Input for this task below:

(** X18: [_map_section] in the presence of an enforce plugin.  The segment
    of the section is requested with every permission, not with those of
    its characteristics; the stream mapper is made to act at once - an
    unattached mapper is attached and carries out all it had queued, then
    the new request, and is left with an empty queue; and the enforce
    plugin receives one record: the segment that the registrar finds under
    the name of the section, with the permissions of the characteristics.
    Without a segment registrar the call raises [AttributeError], after the
    segment has been mapped. *)
Theorem map_section_enforced (ext : External) (section : PESection)
    (pefile : PELoaderInfo) (m : MappedPE) (w : World) :
  ready (loader_plugin (loader w)) = true ->
  _stream_mapper (loader w) = true ->
  _enforce_plugin (loader w) = true ->
  dict_get (_loaded (loader w)) (file pefile) = Some m ->
  let request := section_request pefile m AccessType_RWX section in
  let pending := if ready (stream_mapper w) then []
                 else _interact_queue (stream_mapper w) in
  let memory := bind_requests ext (pending ++ [request]) (mem w) in
  let note := mkEnforceInfo
                (Segment_mapped (section_segment_name pefile section) memory)
                (section_access section) in
  exists w',
    _map_section ext section pefile w
    = (if _segment_plugin (loader w) then Ok tt else Raise AttributeError, w') /\
    loader w' = loader w /\
    mem w' = memory /\
    stream_mapper w' = (if ready (stream_mapper w) then stream_mapper w
                        else mkPlugin [] (Some TheEmu)) /\
    if _segment_plugin (loader w) then
      if ready (enforce_memory w)
      then enforce_memory w' = enforce_memory w /\
           enforced w' = (enforced w ++ [note])%list
      else enforce_memory w'
           = mkPlugin (_interact_queue (enforce_memory w) ++ [note])
                      (emu (enforce_memory w)) /\
           enforced w' = enforced w
    else enforce_memory w' = enforce_memory w /\ enforced w' = enforced w.
Proof.
  intros Hr Hsm Hen Hm request pending memory note. unfold _map_section.
  unfold bind at 1, self_ready at 1. rewrite Hr. cbn [negb].
  destruct (section_perms_frame section w) as (l & Hperm).
  unfold bind at 1. rewrite Hperm.
  unfold bind at 1, get at 1. cbn [loader set_log]. rewrite Hen.
  unfold bind at 1, log_msg at 1, modify at 1.
  unfold bind at 1, the_stream_mapper at 1. cbn [loader set_log]. rewrite Hsm.
  unfold bind at 1, loaded_item_of at 1. cbn [loader set_log]. rewrite Hm.
  fold request.
  unfold Plugin_interact, Plugin_prepare, bind, modify, get, ret, raise,
    StreamMapperClass, EnforceMemoryClass, EnforceMemory_handle_interact.
  cbn [self_get self_set _handle_interact].
  subst note memory pending.
  destruct w as [mem0 draws0 log0 loader0 sm0 em0 enforced0].
  cbn [stream_mapper enforce_memory set_log loader mem enforced] in *.
  destruct sm0 as [queue0 [[] |]]; cbn [ready emu _interact_queue].
  - rewrite StreamMapper_handle_run.
    cbn [stream_mapper set_mem ready emu set_log loader].
    destruct (_segment_plugin loader0);
      [| eexists; repeat split; reflexivity].
    destruct em0 as [equeue0 [[] |]];
      cbn [enforce_memory set_mem set_log ready emu mem];
      eexists; repeat split; reflexivity.
  - cbn [stream_mapper set_stream_mapper set_log ready emu _interact_queue].
    rewrite StreamMapper_handle_run.
    cbn [stream_mapper set_stream_mapper set_mem set_log ready emu
         _interact_queue loader mem].
    destruct (_segment_plugin loader0);
      [| eexists; repeat split; reflexivity].
    destruct em0 as [equeue0 [[] |]];
      cbn [enforce_memory set_stream_mapper set_mem set_log ready emu mem];
      eexists; repeat split; reflexivity.
Qed.

(** ** A full load fills the import slots *)






Section FullLoad.

Context (ext : External).



End FullLoad.


(** C8: the failing input.  [w.exe] imports [f] from [noexp.dll], an image
    without export directory, and then from [a.dll]; both libraries are
    pending.  The load of [w.exe] loads [noexp.dll] and then ends in
    [AttributeError], raised by [_load_iat] at [get_export().entries]:
    no record of a missing symbol is logged, the second dependency is never
    looked up ([lib/a.dll] is not loaded, its slot is not written), and
    [w.exe] stays in the table, its load unfinished.  Likewise the load of
    [g.exe], whose dependency [ghost.dll] is pending but is no image that
    [lief.PE.parse] parses, ends in the [AttributeError] of the nested
    load. *)
Theorem missing_export_directory_aborts_load :
  (let X := request "w.exe" in
   let w0 := attached_world [request "noexp.dll"; request "lib/a.dll"] in
   let w' := snd (_handle wide_ext 4 X w0) in
   imports w_exe = [mkImport "noexp.dll" [mkImportEntry "f" 0x40];
                    mkImport "a.dll" [mkImportEntry "f" 0x48]] /\
   get_export noexp_dll = None /\
   _handle wide_ext 4 X w0 = (Raise AttributeError, w') /\
   bases w' = [("w.exe", 0x60000); ("noexp.dll", 0xB0000)] /\
   log w' = [(INFO, MsgMappingPE X); (INFO, MsgMappingPE (request "noexp.dll"))] /\
   dict_has (_loaded (loader w')) "lib/a.dll" = false /\
   words (mem w') !! (0x60000 + 0x48) = None) /\
  (let X := request "g.exe" in
   let w0 := attached_world [request "ghost.dll"] in
   let w' := snd (_handle wide_ext 4 X w0) in
   imports g_exe = [mkImport "ghost.dll" [mkImportEntry "f" 0x40]] /\
   ext_parse wide_ext "ghost.dll" = None /\
   _handle wide_ext 4 X w0 = (Raise AttributeError, w') /\
   bases w' = [("g.exe", 0x60000)] /\
   log w' = [(INFO, MsgMappingPE X); (INFO, MsgMappingPE (request "ghost.dll"))]).
Proof.
  split; vm_compute; repeat split.
Qed.

(** ** Missing symbols and missing dependencies *)

Lemma load_iat_entries_log pefile dependency lib my_base exports entries :
  forall w,
    log (snd (for_each entries
                (load_iat_entry pefile dependency lib my_base exports) w))
    = (log w ++ map (iat_record pefile dependency exports) entries)%list.
Proof.
  induction entries as [| entry entries IH]; intros w.
  - simpl. rewrite app_nil_r. reflexivity.
  - simpl for_each. unfold bind. rewrite load_iat_entry_run. rewrite IH.
    unfold iat_record at 2. simpl map.
    destruct (exports !! import_entry_name entry) as [export |];
      simpl; rewrite <- app_assoc; reflexivity.
Qed.

(** X19: a symbol that the dependency does not export is skipped.  For a
    dependency whose image has an export directory, [_load_iat] returns; it
    logs one record per import entry, in order - an error-level record for
    a name the exports lack, a debug record for one they hold; it writes
    exactly the slots of the entries that are resolved, those after a
    missing one included; and the slot of a missing entry, like every word
    no resolved entry points at, reads as before. *)
Theorem load_iat_skips_missing_symbols (pefile : PELoaderInfo)
    (dependency : Import) (lib me l : MappedPE) (directory : Export) (w : World) :
  ready (loader_plugin (loader w)) = true ->
  dict_get (_loaded (loader w)) (file pefile) = Some me ->
  dict_get (_loaded (loader w)) (file (info lib)) = Some l ->
  get_export (pe l) = Some directory ->
  let exports := build_exports (export_entries directory) in
  exists w',
    _load_iat pefile dependency lib w = (Ok tt, w') /\
    log w' = (log w ++ map (iat_record pefile dependency exports)
                           (import_entries dependency))%list /\
    loader w' = loader w /\
    segments (mem w') = segments (mem w) /\
    (forall a,
        (forall entry, In entry (import_entries dependency) ->
                       exports !! import_entry_name entry <> None ->
                       mapped_base me + iat_address entry <> a) ->
        read_word (mem w') a = read_word (mem w) a) /\
    (forall pre entry post export,
        import_entries dependency = (pre ++ entry :: post)%list ->
        exports !! import_entry_name entry = Some export ->
        (forall later, In later post ->
                       exports !! import_entry_name later <> None ->
                       iat_address later <> iat_address entry) ->
        read_word (mem w') (mapped_base me + iat_address entry) =
        mapped_base lib + function_rva export).
Proof.
  intros Hr Hme Hl Hdir exports.
  destruct (load_iat_run pefile dependency lib me l directory w Hr Hme Hl Hdir)
    as (w' & Hrun & Hfr & Hmem).
  fold exports in Hmem.
  exists w'. split; [exact Hrun |]. split; [| split; [| split; [| split]]].
  - unfold _load_iat in Hrun.
    unfold bind at 1, self_ready at 1 in Hrun. rewrite Hr in Hrun.
    cbn [negb] in Hrun.
    unfold bind at 1, loaded_item_of at 1 in Hrun. rewrite Hme in Hrun.
    unfold bind at 1, loaded_item_of at 1 in Hrun. rewrite Hl, Hdir in Hrun.
    fold exports in Hrun.
    pose proof (load_iat_entries_log pefile dependency lib (mapped_base me) exports
                  (import_entries dependency) w) as Hlog.
    rewrite Hrun in Hlog. exact Hlog.
  - apply Hfr.
  - apply Hfr.
  - intros a Hno. rewrite Hmem. apply iat_writes_untouched. exact Hno.
  - intros pre entry post export Hsplit Hex Hlater.
    rewrite Hmem, Hsplit. apply iat_writes_slot; assumption.
Qed.

#[export] Instance keys_from_queue_preorder (extra : list string) :
  PreOrder (keys_from_queue extra).
Proof.
  split.
  - intros w. split; [reflexivity |]. intros k Hk. left. exact Hk.
  - intros a b c (Hq1 & H1) (Hq2 & H2). split; [congruence |].
    intros k Hk. destruct (H2 k Hk) as [Hb | [He | Hqb]].
    + apply H1, Hb.
    + right. left. exact He.
    + right. right. rewrite <- Hq1. exact Hqb.
Qed.

Lemma same_loader_keys (extra : list string) (w w' : World) :
  same_loader w w' -> keys_from_queue extra w w'.
Proof.
  unfold same_loader. intros H. split; [rewrite H; reflexivity |].
  intros k Hk. left. rewrite <- H. exact Hk.
Qed.

Lemma keys_from_queue_item (item : PELoaderInfo) (w w' : World) :
  In item (_interact_queue (loader_plugin (loader w))) ->
  keys_from_queue [file item] w w' -> keys_from_queue [] w w'.
Proof.
  intros Hin (Hq & H). split; [exact Hq |].
  intros k Hk. destruct (H k Hk) as [Hw | [[<- | []] | Hqk]].
  - left. exact Hw.
  - right. right. apply in_map. exact Hin.
  - right. right. exact Hqk.
Qed.

Lemma keys_from_queue_extra (extra : list string) (w w' : World) :
  keys_from_queue [] w w' -> keys_from_queue extra w w'.
Proof.
  intros (Hq & H). split; [exact Hq |].
  intros k Hk. destruct (H k Hk) as [Hw | [[] | Hqk]]; auto.
Qed.

Section KeysFromQueue.

Context (handle : PELoaderInfo -> M unit).
Context (Hh : forall item, preserves (keys_from_queue [file item]) (handle item)).

Lemma scan_queue_keys name queue :
  forall loaded_item w r w',
    incl queue (_interact_queue (loader_plugin (loader w))) ->
    scan_queue handle name queue loaded_item w = (r, w') ->
    keys_from_queue [] w w'.
Proof.
  induction queue as [| item queue IH]; intros li w r w' Hincl H; simpl in H.
  - inversion H; subst. reflexivity.
  - destruct (str_in name (file item)).
    + unfold bind at 1 in H.
      destruct (handle item w) as [[[] | e] w1] eqn:Hitem.
      * assert (Hk : keys_from_queue [] w w1).
        { apply (keys_from_queue_item item); [apply Hincl; left; reflexivity |].
          exact (Hh item w _ _ Hitem). }
        unfold bind, loaded_item_of in H.
        destruct (dict_get (_loaded (loader w1)) (file item));
          inversion H; subst; exact Hk.
      * inversion H; subst.
        apply (keys_from_queue_item item); [apply Hincl; left; reflexivity |].
        exact (Hh item w _ _ Hitem).
    + apply (IH li w r w'); [| exact H].
      intros x Hx. apply Hincl. right. exact Hx.
Qed.

Lemma scan_loaded_keys name keys :
  forall loaded_item w r w',
    scan_loaded handle name keys loaded_item w = (r, w') ->
    keys_from_queue [] w w'.
Proof.
  induction keys as [| k keys IH]; intros li w r w' H; simpl in H.
  - inversion H; subst. reflexivity.
  - destruct (negb (str_in name k)).
    + unfold bind at 1, get at 1 in H. unfold bind at 1 in H.
      destruct (scan_queue handle name
                  (_interact_queue (loader_plugin (loader w))) li w)
        as [[li' | e] w1] eqn:Hscan.
      * transitivity w1.
        -- apply (scan_queue_keys _ _ _ _ _ _ (incl_refl _) Hscan).
        -- apply (IH _ _ _ _ H).
      * inversion H; subst.
        apply (scan_queue_keys _ _ _ _ _ _ (incl_refl _) Hscan).
    + unfold bind, loaded_item_of in H.
      destruct (dict_get (_loaded (loader w)) k); inversion H; subst; reflexivity.
Qed.

Lemma handle_dependency_keys pefile dependency :
  preserves (keys_from_queue []) (handle_dependency handle pefile dependency).
Proof.
  intros w r w' H. unfold handle_dependency in H.
  change (bind get ?k w) with (k w w) in H. cbv beta in H.
  unfold bind at 1 in H.
  destruct (scan_loaded handle (import_name dependency)
              (dict_keys (_loaded (loader w))) None w) as [[exit | e] w1] eqn:Hscan.
  - transitivity w1; [apply (scan_loaded_keys _ _ _ _ _ _ Hscan) |].
    apply same_loader_keys.
    destruct exit as [m | [m |]].
    + apply (preserves_load_iat _ _ _ _ _ _ H).
    + apply (preserves_load_iat _ _ _ _ _ _ H).
    + inversion H; subst. reflexivity.
  - inversion H; subst. apply (scan_loaded_keys _ _ _ _ _ _ Hscan).
Qed.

End of Input for this task.

* What you are asked to do
From the entries above, return exactly the line containing "iat_address later <>", the line containing "- intros pre", and all lines between, and nothing else.

* Written answer
                       iat_address later <> iat_address entry) ->
        read_word (mem w') (mapped_base me + iat_address entry) =
        mapped_base lib + function_rva export).
Proof.
  intros Hr Hme Hl Hdir exports.
  destruct (load_iat_run pefile dependency lib me l directory w Hr Hme Hl Hdir)
    as (w' & Hrun & Hfr & Hmem).
  fold exports in Hmem.
  exists w'. split; [exact Hrun |]. split; [| split; [| split; [| split]]].
  - unfold _load_iat in Hrun.
    unfold bind at 1, self_ready at 1 in Hrun. rewrite Hr in Hrun.
    cbn [negb] in Hrun.
    unfold bind at 1, loaded_item_of at 1 in Hrun. rewrite Hme in Hrun.
    unfold bind at 1, loaded_item_of at 1 in Hrun. rewrite Hl, Hdir in Hrun.
    fold exports in Hrun.
    pose proof (load_iat_entries_log pefile dependency lib (mapped_base me) exports
                  (import_entries dependency) w) as Hlog.
    rewrite Hrun in Hlog. exact Hlog.
  - apply Hfr.
  - apply Hfr.
  - intros a Hno. rewrite Hmem. apply iat_writes_untouched. exact Hno.
  - intros pre entry post export Hsplit Hex Hlater.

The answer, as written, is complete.